▶ [To do]:
Search the records below for the word "length" and show every line where it occurs.

Available records Block Start

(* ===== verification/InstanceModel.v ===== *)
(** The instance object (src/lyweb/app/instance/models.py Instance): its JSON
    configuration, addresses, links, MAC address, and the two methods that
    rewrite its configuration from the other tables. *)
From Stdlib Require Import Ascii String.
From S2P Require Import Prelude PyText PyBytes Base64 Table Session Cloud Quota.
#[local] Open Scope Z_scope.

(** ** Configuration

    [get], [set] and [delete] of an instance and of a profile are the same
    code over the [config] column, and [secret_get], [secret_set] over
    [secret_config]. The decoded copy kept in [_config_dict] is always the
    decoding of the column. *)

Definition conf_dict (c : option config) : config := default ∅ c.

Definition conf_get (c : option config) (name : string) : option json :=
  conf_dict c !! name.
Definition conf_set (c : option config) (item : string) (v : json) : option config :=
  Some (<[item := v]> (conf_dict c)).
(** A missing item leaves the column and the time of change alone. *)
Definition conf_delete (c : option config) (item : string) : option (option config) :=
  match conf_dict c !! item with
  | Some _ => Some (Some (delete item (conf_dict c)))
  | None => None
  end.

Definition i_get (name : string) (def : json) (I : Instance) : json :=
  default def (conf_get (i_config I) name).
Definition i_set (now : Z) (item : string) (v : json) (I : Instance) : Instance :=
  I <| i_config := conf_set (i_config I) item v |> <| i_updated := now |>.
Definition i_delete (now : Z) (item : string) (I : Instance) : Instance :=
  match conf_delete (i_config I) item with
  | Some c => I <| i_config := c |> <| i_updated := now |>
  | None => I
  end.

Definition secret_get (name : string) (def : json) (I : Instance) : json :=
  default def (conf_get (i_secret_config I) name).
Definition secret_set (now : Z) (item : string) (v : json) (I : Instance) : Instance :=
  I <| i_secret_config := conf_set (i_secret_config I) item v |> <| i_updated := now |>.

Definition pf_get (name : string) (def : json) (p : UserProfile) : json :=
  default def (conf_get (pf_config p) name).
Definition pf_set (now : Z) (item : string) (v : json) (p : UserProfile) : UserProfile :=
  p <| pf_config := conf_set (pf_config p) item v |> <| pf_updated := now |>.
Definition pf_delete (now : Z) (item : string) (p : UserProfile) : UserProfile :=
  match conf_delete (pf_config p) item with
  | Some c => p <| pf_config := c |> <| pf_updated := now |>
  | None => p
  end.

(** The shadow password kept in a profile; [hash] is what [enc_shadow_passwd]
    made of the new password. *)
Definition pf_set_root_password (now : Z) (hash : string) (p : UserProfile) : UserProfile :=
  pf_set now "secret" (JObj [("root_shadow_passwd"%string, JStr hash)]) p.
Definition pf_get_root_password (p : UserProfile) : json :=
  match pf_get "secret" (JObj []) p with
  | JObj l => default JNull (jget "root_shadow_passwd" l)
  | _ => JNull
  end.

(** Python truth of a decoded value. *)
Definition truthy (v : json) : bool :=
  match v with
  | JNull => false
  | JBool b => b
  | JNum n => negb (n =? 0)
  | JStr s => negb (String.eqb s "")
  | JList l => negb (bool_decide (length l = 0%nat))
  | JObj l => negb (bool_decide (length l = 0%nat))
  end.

Available records Block End

▶ [Your solution]:
  | JList l => negb (bool_decide (length l = 0%nat))
  | JObj l => negb (bool_decide (length l = 0%nat))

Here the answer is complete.